Perspectives and past findings on the link between ethno-cultural diversity and innovation have been divided. The authors reason that contradictory past findings could have resulted from a lack of conceptual dissociation between two sources of ethno-cultural diversity: ethnic categorization and cultural distance between ethnic categories. By conceptually and empirically teasing apart these two sources of diversity, the authors demonstrated that diversity arising from ethnic categorization (referred to as ethnic diversity) impairs innovation while diversity arising from cultural distance (referred to as cultural diversity) promotes innovation.
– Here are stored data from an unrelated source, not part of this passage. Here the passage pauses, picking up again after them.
Set Implicit Arguments.

(** ** Byte strings *)

Definition str := list ascii.

Definition bytes (s : string) : str := list_ascii_of_string s.

Fixpoint str_eqb (a b : str) : bool :=
  match a, b with
  | [], [] => true
  | x :: a', y :: b' => Ascii.eqb x y && str_eqb a' b'
  | _, _ => false
  end.

(** [s[a:b]] of Go, for [a <= b <= len s]. *)
Definition slice (s : str) (a b : nat) : str := firstn (b - a) (skipn a s).

(** [s[a:]] of Go. *)
Definition suffix (s : str) (a : nat) : str := skipn a s.

(** [strings.IndexByte], with [None] for -1. *)
Fixpoint IndexByte (s : str) (c : ascii) : option nat :=
  match s with
  | [] => None
  | x :: s' => if Ascii.eqb x c then Some 0
               else match IndexByte s' c with
                    | Some k => Some (S k)
                    | None => None
                    end
  end.

Definition slash : ascii := "/"%char.
Definition colon : ascii := ":"%char.
Definition star : ascii := "*"%char.

Definition is_wild (c : ascii) : bool := Ascii.eqb c colon || Ascii.eqb c star.

(** ** Outcomes of fallible code *)

Inductive outcome (A : Type) : Type :=
| Ok (a : A)
| Panic (msg : str)
| RuntimePanic
| OutOfFuel.

Arguments Ok {A} a.
Arguments Panic {A} msg.
Arguments RuntimePanic {A}.
Arguments OutOfFuel {A}.

Definition bind {A B : Type} (m : outcome A) (k : A -> outcome B) : outcome B :=
  match m with
  | Ok a => k a
  | Panic msg => Panic msg
  | RuntimePanic => RuntimePanic
  | OutOfFuel => OutOfFuel
  end.

Notation "x <- m ;; k" := (bind m (fun x => k))
  (at level 61, m at next level, right associativity).
Notation "' p <- m ;; k" := (bind m (fun x => let 'p := x in k))
  (at level 61, p pattern, m at next level, right associativity).

(** ** Params (part_004) *)

Record Param : Type := mkParam { Key : str; Value : str }.

Definition Params := list Param.
(** * Examples.ipynb: the quantity predictor and its execution variants

    A shallow embedding of the array kernel of the notebook
    [Examples.ipynb] and of the three ways the notebook runs it:

    - [predict_over_time]: NumPy array arithmetic, one column per time step;
    - [jitted_func]: the same body under [numba.jit];
    - [fast_predict_over_time]: a scalar kernel driven by a generalized
      ufunc ([numba.guvectorize], layout [(),(),(),(),(s)->(s)]);
    - [delayed] / [compute]: [dask.delayed] wrappers around the two.

    Data is modelled as the notebook has it.  [x] is an [int64] array (the
    notebook draws it with [np.random.poisson], the ufunc signature says
    [i8]), [y] and [z] are [float64] ([f8]).  [int64] values are integers of
    [Z] with the wrap-around written out, [float64] values are the
    primitive binary64 floats.  Arrays are views (base buffer, offset,
    stride, length) into a store of buffers, so that two arguments may
    share storage, as [y] and [z] do in the notebook, where both are
    columns of one [(n, 2)] array. *)

From Stdlib Require Import ZArith Bool Floats.
From stdpp Require Import base option list gmap.

Open Scope Z_scope.

(** ** Scalars *)

(** [int64] arithmetic wraps modulo [2^64] into [-2^63 .. 2^63 - 1]. *)
Definition wrap64 (z : Z) : Z := (z + 2 ^ 63) mod 2 ^ 64 - 2 ^ 63.

(** Conversion of an integer to [float64], rounding to nearest even. *)
Definition float_of_Z (z : Z) : float :=
  SF2Prim (binary_normalize prec emax z 0 false).

#[global] Instance float_inhabited : Inhabited float := populate 0%float.

(** ** The store of buffers *)

Definition loc := positive.

Inductive buffer :=
  | IntBuf (d : list Z)
  | FloatBuf (d : list float).

Abbreviation store := (gmap loc buffer).

(** [ValueError]: NumPy could not broadcast its operands.  [Fault]: a
    descriptor does not denote an array of the store with the element type
    the model expects; no Python object does that. *)
Inductive exn := ValueError | Fault.

Inductive outcome (A : Type) :=
  | Ok (a : A) (s : store)
  | Raise (e : exn) (s : store).
Arguments Ok {A} a s.
Arguments Raise {A} e s.

(** Computations that read and write the store and may raise. *)
Definition M (A : Type) : Type := store → outcome A.

Definition ret {A} (a : A) : M A := λ s, Ok a s.

Definition raise {A} (e : exn) : M A := λ s, Raise e s.

Definition bind {A B} (m : M A) (k : A → M B) : M B :=
  λ s, match m s with
       | Ok a s' => k a s'
       | Raise e s' => Raise e s'
       end.

Notation "x <- m ;; k" := (bind m (λ x, k))
  (at level 100, m at next level, right associativity).
Notation "m ;;; k" := (bind m (λ _, k))
  (at level 100, right associativity).

Definition lift {A} (r : exn + A) : M A :=
  match r with
  | inl e => raise e
  | inr a => ret a
  end.

(** [for a in l: body a] *)
Fixpoint for_each {A} (l : list A) (body : A → M unit) : M unit :=
  match l with
  | [] => ret tt
  | a :: l' => body a ;;; for_each l' body
  end.

(** [range(n)] *)
Definition range (n : nat) : list nat := seq 0 n.

(** A fresh buffer; its location is new to the store. *)
Definition alloc (b : buffer) : M loc :=
  λ s, let l := fresh (dom s) in Ok l (<[l := b]> s).

(** ** Array descriptors *)

(** A one-dimensional strided view. *)
Record view := View {
  vbase : loc;
  voffset : Z;
  vstride : Z;
  vlen : nat
}.

(** A C-contiguous two-dimensional [float64] array owning its buffer. *)
Record matrix := Matrix {
  mbase : loc;
  mrows : nat;
  mcols : nat
}.

(** [y] and [z] are arrays or plain Python floats. *)
Inductive operand :=
  | PyFloat (f : float)
  | NdArray (v : view).

(** A [float64] temporary of an array expression: 0-d or 1-d. *)
Inductive ndvalue :=
  | Scalar0 (f : float)
  | Vec1 (d : list float).

Definition lookupZ {A} (d : list A) (i : Z) : option A :=
  if (i <? 0)%Z then None else d !! Z.to_nat i.

Definition view_index (v : view) (i : nat) : Z :=
  voffset v + Z.of_nat i * vstride v.

(** The elements a view selects from a buffer, in order. *)
Definition gather {A} (d : list A) (v : view) : option (list A) :=
  mapM (λ i, lookupZ d (view_index v i)) (seq 0 (vlen v)).

(** What a view denotes in a store, when it denotes an array at all. *)
Definition ints_of (s : store) (v : view) : option (list Z) :=
  match s !! vbase v with
  | Some (IntBuf d) => gather d v
  | _ => None
  end.

Definition floats_of (s : store) (v : view) : option (list float) :=
  match s !! vbase v with
  | Some (FloatBuf d) => gather d v
  | _ => None
  end.

Definition read_ints (v : view) : M (list Z) :=
  λ s, match ints_of s v with
       | Some xs => Ok xs s
       | None => Raise Fault s
       end.

Definition read_floats (v : view) : M (list float) :=
  λ s, match floats_of s v with
       | Some xs => Ok xs s
       | None => Raise Fault s
       end.

Definition read_operand (o : operand) : M ndvalue :=
  match o with
  | PyFloat f => ret (Scalar0 f)
  | NdArray v => d <- read_floats v ;; ret (Vec1 d)
  end.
Furthermore, the findings indicate that whereas the dampening effect of ethnic diversity persists regardless of level of inter-ethnic tension, the enhancing effect of cultural diversity only emerges when inter-ethnic tension is low. Finally, consistent with the National Innovation System perspective, the present study shows that structural innovation input positively contributes to innovation output and the relationship between diversity and innovation output is mediated via innovation input. Taken together, this study contributes to the literature by (1) conceptually and empirically differentiating between the two sources of ethno-cultural diversity, (2) demonstrating the contrasting effects of ethnic and cultural diversity on innovation, and (3) unpacking the indirect effects of ethno-cultural diversity on innovation output via innovation input.